The problem: Among the entries that follow, count the lines with the word "StripInnerPacket" and report the number by itself.

=== Begin Enclosure ===

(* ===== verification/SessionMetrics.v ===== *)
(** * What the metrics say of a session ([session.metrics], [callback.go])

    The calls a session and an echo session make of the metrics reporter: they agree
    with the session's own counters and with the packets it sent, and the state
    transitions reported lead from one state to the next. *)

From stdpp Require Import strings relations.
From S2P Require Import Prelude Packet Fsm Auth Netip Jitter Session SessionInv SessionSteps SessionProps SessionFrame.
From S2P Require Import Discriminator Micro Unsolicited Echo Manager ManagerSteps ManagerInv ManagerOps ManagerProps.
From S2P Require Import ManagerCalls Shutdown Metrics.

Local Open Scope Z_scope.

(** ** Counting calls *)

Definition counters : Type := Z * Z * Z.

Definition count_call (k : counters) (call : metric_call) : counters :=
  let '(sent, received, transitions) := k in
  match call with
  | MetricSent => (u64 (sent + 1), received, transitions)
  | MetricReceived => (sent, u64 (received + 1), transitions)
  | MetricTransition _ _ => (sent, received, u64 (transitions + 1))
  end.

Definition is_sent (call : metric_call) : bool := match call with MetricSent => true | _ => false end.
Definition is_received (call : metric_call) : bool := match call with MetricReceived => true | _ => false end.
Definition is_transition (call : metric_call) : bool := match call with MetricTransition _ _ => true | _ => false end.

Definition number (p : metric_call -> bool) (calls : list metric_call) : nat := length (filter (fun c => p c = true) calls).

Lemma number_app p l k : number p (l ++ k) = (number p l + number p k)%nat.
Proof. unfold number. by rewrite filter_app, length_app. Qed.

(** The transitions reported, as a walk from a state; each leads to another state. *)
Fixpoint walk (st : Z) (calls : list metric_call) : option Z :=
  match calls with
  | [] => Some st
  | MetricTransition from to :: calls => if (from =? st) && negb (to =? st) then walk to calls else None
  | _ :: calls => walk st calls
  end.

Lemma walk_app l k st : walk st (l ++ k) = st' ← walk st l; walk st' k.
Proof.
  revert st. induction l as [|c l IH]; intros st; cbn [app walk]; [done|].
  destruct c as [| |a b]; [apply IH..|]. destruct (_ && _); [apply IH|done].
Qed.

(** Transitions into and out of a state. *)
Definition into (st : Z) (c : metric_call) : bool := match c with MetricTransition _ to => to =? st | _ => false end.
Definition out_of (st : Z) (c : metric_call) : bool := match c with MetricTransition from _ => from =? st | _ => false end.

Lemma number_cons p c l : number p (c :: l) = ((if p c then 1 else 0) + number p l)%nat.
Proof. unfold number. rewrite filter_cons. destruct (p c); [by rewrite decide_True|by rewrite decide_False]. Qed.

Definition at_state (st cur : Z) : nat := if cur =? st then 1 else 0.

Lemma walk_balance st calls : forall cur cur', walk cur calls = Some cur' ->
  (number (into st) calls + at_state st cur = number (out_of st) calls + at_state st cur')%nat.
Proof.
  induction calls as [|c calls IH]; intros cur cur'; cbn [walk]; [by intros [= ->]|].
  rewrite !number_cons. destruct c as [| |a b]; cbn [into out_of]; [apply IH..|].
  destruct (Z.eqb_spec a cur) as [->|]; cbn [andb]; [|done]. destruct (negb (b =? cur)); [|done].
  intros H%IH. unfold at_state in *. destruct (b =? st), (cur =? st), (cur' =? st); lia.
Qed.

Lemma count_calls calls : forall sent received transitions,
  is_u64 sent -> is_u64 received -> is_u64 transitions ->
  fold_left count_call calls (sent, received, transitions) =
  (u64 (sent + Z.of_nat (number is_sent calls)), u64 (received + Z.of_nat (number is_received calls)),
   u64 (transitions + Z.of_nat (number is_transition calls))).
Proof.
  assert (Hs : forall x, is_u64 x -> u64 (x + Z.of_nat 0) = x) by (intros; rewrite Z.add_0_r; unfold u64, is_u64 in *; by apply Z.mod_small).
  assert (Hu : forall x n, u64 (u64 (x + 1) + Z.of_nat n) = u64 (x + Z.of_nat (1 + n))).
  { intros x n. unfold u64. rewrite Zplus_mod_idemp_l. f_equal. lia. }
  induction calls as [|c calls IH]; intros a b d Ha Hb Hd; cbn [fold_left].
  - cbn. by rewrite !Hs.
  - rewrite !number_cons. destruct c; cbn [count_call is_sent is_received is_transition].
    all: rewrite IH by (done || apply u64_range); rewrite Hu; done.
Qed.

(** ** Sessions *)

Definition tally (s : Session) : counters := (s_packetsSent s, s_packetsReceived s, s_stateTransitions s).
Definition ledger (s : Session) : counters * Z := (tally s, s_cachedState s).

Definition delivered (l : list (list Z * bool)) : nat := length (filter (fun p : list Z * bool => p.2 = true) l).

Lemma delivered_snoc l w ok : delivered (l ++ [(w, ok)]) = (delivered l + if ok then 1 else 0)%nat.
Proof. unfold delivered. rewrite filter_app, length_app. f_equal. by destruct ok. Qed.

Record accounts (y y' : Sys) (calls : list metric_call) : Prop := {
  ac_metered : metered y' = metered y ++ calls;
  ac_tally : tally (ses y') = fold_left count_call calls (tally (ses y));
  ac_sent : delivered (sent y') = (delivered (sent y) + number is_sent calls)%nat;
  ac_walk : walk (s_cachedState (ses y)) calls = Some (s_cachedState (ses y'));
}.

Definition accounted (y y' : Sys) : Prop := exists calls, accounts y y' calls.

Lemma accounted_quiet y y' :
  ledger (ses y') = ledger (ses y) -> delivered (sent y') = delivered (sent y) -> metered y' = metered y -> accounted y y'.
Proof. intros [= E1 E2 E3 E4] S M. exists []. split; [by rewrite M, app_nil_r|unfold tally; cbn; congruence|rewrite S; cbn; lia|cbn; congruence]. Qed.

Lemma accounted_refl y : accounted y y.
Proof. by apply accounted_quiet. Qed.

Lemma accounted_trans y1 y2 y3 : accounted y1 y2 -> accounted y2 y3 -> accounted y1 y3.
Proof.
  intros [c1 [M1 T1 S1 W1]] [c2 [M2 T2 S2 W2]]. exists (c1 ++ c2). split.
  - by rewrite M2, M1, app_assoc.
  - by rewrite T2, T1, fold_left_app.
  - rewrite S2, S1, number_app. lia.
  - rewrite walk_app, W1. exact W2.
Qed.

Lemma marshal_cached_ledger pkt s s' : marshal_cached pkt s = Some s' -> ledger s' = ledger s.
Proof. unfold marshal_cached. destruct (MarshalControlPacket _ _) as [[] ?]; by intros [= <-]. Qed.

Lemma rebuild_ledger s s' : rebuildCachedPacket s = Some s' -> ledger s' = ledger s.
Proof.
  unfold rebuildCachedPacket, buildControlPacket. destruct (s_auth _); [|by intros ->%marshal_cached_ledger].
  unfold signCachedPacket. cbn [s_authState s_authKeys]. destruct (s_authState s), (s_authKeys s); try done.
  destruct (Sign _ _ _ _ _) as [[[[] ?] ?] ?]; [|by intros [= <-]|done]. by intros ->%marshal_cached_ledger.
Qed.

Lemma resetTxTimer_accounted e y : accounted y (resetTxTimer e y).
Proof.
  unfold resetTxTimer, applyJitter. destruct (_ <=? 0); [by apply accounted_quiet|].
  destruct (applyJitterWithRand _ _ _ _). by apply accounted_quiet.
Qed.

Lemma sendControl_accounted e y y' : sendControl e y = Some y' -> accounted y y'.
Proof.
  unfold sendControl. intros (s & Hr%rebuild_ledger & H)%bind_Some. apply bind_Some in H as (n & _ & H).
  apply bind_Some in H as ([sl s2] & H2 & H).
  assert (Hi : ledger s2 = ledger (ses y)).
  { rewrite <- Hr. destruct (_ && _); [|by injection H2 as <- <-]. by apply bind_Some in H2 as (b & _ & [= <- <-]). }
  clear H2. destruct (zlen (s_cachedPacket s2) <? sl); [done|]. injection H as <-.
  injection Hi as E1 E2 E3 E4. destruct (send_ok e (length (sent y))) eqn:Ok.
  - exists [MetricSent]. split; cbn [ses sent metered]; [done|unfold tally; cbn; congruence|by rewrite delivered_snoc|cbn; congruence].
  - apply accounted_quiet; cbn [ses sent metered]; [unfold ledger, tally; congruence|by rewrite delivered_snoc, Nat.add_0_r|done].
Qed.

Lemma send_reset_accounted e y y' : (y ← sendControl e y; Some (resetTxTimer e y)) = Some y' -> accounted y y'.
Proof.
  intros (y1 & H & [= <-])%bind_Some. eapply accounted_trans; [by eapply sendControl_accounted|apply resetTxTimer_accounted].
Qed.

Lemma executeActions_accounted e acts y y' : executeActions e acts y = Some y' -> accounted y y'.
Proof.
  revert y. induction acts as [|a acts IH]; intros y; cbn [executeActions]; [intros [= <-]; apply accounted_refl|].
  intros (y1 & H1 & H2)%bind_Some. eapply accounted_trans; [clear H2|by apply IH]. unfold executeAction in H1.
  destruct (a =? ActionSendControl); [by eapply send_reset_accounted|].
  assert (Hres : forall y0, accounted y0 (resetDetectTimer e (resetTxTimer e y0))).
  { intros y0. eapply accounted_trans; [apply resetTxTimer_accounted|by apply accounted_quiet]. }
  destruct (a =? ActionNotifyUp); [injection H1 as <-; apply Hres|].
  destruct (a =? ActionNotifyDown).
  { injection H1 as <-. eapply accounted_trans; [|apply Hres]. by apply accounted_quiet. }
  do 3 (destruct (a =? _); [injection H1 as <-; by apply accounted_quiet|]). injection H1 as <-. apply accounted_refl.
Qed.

=== End Enclosure ===
=== Begin Enclosure ===

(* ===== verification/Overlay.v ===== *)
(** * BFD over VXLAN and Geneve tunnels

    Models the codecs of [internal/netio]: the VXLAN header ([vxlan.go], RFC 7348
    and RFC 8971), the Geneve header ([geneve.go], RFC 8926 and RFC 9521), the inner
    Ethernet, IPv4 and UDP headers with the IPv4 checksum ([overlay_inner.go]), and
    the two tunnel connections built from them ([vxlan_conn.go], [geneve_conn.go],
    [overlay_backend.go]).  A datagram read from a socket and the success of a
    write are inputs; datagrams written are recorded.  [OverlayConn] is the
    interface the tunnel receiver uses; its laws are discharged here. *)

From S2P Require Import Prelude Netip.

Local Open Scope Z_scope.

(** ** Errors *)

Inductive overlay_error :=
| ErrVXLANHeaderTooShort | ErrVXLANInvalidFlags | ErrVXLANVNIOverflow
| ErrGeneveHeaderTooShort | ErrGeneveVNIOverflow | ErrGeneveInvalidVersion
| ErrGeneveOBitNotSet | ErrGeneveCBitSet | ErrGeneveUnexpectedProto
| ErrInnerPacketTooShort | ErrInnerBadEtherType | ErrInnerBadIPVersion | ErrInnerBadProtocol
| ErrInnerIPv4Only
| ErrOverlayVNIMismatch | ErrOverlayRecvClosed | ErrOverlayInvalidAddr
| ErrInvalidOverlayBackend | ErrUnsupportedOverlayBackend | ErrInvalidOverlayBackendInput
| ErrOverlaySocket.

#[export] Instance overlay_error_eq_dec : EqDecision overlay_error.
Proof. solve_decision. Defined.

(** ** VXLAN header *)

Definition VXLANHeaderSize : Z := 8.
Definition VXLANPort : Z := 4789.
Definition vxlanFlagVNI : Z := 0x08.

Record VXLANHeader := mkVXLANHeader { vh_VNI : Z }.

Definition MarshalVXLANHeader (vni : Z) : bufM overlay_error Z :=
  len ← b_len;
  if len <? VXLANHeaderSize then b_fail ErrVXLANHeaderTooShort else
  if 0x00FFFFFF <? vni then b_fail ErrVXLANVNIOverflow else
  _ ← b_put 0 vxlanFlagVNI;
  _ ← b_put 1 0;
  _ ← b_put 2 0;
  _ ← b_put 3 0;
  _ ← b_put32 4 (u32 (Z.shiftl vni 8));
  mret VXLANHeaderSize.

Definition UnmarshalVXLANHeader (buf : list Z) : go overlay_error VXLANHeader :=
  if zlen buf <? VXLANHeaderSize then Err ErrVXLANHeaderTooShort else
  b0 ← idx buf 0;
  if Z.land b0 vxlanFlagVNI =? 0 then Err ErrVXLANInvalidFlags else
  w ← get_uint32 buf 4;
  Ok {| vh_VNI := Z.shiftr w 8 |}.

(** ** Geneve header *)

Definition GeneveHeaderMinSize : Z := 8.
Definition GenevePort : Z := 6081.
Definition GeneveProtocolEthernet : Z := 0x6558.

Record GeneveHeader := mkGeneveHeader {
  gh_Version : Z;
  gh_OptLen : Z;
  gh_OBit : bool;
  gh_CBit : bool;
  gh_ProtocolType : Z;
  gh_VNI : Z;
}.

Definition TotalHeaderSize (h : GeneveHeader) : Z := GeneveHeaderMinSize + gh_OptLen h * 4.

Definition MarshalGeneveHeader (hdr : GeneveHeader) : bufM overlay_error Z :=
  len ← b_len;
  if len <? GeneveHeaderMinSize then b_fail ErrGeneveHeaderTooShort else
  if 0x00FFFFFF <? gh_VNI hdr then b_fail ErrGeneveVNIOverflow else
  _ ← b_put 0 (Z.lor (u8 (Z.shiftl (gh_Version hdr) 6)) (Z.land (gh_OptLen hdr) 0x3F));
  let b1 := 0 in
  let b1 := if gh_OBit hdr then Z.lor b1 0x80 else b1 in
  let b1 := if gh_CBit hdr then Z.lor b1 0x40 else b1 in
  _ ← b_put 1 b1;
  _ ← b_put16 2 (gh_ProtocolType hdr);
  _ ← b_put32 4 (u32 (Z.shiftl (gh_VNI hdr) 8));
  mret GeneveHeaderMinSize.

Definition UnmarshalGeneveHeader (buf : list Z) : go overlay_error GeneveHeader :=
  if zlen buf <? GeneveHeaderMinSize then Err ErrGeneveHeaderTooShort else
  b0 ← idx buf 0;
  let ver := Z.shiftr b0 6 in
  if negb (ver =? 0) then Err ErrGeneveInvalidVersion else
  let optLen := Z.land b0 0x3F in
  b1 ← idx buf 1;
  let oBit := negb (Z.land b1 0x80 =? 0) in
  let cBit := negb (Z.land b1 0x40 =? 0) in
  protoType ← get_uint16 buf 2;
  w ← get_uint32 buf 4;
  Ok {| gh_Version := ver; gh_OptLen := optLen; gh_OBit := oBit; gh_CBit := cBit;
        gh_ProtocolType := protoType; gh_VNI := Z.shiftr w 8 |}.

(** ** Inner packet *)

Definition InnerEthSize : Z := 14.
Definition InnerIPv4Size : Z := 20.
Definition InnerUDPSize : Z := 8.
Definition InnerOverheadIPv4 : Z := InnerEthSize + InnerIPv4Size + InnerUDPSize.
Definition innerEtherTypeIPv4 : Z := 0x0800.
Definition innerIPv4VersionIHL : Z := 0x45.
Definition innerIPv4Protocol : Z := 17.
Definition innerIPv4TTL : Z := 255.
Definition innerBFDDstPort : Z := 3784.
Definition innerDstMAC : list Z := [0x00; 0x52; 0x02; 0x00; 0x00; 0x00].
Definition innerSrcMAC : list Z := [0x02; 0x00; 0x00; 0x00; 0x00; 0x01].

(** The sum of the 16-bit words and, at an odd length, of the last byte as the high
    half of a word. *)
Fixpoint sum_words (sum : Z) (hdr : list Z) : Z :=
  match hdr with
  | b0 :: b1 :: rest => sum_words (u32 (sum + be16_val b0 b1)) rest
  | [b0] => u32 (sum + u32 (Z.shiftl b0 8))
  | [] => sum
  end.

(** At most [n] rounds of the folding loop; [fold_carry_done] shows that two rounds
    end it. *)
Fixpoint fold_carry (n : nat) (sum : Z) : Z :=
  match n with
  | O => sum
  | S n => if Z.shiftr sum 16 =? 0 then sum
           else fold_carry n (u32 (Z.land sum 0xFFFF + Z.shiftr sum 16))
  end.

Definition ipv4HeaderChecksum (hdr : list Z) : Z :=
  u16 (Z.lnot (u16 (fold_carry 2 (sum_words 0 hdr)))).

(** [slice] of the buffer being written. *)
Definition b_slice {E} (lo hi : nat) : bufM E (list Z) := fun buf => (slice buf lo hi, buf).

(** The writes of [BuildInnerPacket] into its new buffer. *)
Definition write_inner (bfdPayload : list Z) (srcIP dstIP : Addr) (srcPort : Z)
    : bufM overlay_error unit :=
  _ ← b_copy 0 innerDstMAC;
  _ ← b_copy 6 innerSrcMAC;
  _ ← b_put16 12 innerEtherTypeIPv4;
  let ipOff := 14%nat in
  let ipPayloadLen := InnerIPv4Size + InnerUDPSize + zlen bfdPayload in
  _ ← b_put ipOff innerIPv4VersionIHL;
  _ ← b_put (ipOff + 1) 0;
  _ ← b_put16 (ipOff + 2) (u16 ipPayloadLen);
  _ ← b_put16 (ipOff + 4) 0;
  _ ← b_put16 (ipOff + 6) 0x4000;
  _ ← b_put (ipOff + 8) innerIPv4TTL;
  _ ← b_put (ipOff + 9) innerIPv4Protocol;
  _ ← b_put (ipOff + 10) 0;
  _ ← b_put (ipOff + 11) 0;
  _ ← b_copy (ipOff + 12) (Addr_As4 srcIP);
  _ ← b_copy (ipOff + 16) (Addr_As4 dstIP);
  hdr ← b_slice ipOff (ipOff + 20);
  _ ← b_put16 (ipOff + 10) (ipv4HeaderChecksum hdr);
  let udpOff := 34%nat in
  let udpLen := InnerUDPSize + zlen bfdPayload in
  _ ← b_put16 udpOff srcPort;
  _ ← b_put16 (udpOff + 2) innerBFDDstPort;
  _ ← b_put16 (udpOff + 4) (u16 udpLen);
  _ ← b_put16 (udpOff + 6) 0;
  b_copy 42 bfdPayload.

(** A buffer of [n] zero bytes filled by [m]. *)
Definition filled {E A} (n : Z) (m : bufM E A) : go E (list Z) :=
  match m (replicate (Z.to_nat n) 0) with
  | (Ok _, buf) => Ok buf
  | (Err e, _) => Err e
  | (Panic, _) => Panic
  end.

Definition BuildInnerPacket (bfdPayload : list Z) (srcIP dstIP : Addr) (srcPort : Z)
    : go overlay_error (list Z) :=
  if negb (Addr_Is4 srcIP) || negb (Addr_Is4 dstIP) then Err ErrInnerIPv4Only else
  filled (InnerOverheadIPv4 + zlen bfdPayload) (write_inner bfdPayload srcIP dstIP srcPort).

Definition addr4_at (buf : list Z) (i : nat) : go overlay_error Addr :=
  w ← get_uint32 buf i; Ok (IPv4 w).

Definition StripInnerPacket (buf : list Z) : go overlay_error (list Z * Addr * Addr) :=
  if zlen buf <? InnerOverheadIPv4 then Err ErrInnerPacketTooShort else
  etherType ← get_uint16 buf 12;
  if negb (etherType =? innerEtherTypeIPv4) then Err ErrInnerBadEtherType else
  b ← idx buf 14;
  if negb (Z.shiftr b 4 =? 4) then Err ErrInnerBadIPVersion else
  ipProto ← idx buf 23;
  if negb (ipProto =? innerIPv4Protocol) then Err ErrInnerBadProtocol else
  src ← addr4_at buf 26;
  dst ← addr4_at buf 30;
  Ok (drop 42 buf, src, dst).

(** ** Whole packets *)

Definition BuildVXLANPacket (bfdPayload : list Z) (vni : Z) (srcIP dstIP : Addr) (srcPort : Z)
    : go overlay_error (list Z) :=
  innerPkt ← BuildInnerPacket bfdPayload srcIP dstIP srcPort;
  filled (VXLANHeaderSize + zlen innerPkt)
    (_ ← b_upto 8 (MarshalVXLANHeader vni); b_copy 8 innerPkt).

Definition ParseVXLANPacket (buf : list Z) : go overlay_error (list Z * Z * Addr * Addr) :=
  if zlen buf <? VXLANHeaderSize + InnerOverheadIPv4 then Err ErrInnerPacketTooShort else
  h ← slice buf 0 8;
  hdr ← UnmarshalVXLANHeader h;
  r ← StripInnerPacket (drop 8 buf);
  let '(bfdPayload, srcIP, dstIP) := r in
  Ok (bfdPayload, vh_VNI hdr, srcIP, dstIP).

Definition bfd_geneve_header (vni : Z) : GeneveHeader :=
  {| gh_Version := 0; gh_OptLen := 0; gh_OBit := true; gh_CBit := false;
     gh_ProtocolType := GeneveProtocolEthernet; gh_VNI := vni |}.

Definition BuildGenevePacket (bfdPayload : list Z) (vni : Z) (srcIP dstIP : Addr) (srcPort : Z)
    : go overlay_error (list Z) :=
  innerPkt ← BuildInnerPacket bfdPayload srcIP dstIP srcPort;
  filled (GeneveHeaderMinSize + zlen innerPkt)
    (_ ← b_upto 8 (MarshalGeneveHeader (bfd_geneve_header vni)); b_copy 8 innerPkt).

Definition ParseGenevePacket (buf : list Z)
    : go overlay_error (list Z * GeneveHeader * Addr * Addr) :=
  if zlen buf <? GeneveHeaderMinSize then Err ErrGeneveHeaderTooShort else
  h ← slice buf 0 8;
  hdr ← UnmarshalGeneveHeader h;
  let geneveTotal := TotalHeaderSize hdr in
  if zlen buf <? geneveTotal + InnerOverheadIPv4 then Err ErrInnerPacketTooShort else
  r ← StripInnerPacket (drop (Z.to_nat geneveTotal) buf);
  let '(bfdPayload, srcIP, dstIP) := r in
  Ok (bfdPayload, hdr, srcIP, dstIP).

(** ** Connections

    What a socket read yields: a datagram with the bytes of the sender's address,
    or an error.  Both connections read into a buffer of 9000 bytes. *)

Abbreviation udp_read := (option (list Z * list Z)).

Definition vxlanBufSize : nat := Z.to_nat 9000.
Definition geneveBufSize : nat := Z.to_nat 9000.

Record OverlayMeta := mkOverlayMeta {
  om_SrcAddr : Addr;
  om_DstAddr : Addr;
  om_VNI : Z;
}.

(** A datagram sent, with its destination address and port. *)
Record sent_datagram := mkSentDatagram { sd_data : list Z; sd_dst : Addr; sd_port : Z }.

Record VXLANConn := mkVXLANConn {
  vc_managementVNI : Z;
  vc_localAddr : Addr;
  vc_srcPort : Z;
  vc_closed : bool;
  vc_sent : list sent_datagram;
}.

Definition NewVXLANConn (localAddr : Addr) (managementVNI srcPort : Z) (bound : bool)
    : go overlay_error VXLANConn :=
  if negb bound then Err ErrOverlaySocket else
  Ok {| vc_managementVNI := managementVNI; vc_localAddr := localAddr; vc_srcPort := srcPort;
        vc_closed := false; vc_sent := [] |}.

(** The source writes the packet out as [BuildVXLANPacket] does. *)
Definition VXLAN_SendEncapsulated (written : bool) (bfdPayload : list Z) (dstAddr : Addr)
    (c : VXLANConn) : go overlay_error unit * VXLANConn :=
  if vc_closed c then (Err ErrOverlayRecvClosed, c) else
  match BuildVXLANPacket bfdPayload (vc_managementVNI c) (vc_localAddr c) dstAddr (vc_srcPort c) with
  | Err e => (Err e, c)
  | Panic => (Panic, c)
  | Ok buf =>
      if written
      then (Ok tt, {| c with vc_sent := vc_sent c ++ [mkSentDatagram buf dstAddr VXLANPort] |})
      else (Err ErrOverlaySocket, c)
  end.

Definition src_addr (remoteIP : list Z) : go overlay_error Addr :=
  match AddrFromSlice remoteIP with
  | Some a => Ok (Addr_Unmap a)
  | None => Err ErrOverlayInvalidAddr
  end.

=== End Enclosure ===
=== Begin Enclosure ===

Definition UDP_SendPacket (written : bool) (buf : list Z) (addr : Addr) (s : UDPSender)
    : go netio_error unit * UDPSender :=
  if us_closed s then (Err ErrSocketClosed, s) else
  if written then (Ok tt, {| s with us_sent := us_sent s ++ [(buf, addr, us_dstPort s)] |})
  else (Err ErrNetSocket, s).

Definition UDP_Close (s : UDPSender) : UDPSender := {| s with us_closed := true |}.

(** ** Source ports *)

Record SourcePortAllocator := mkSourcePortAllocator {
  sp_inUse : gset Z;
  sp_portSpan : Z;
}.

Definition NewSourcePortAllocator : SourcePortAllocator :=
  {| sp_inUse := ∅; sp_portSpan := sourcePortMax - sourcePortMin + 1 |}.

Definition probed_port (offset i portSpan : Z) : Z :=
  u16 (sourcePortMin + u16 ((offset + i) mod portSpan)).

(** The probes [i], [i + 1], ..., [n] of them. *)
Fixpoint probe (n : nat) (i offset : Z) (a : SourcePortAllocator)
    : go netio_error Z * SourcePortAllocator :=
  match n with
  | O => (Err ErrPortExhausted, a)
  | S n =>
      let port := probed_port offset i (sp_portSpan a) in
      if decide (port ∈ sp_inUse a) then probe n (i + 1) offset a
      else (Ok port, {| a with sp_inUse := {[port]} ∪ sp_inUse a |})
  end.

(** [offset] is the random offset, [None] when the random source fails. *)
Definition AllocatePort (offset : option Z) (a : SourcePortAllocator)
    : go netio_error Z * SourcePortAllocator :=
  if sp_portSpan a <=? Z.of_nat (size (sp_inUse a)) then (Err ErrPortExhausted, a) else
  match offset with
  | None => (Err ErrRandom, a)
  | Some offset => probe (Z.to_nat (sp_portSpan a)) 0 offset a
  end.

=== End Enclosure ===

Answer for this exercise: 3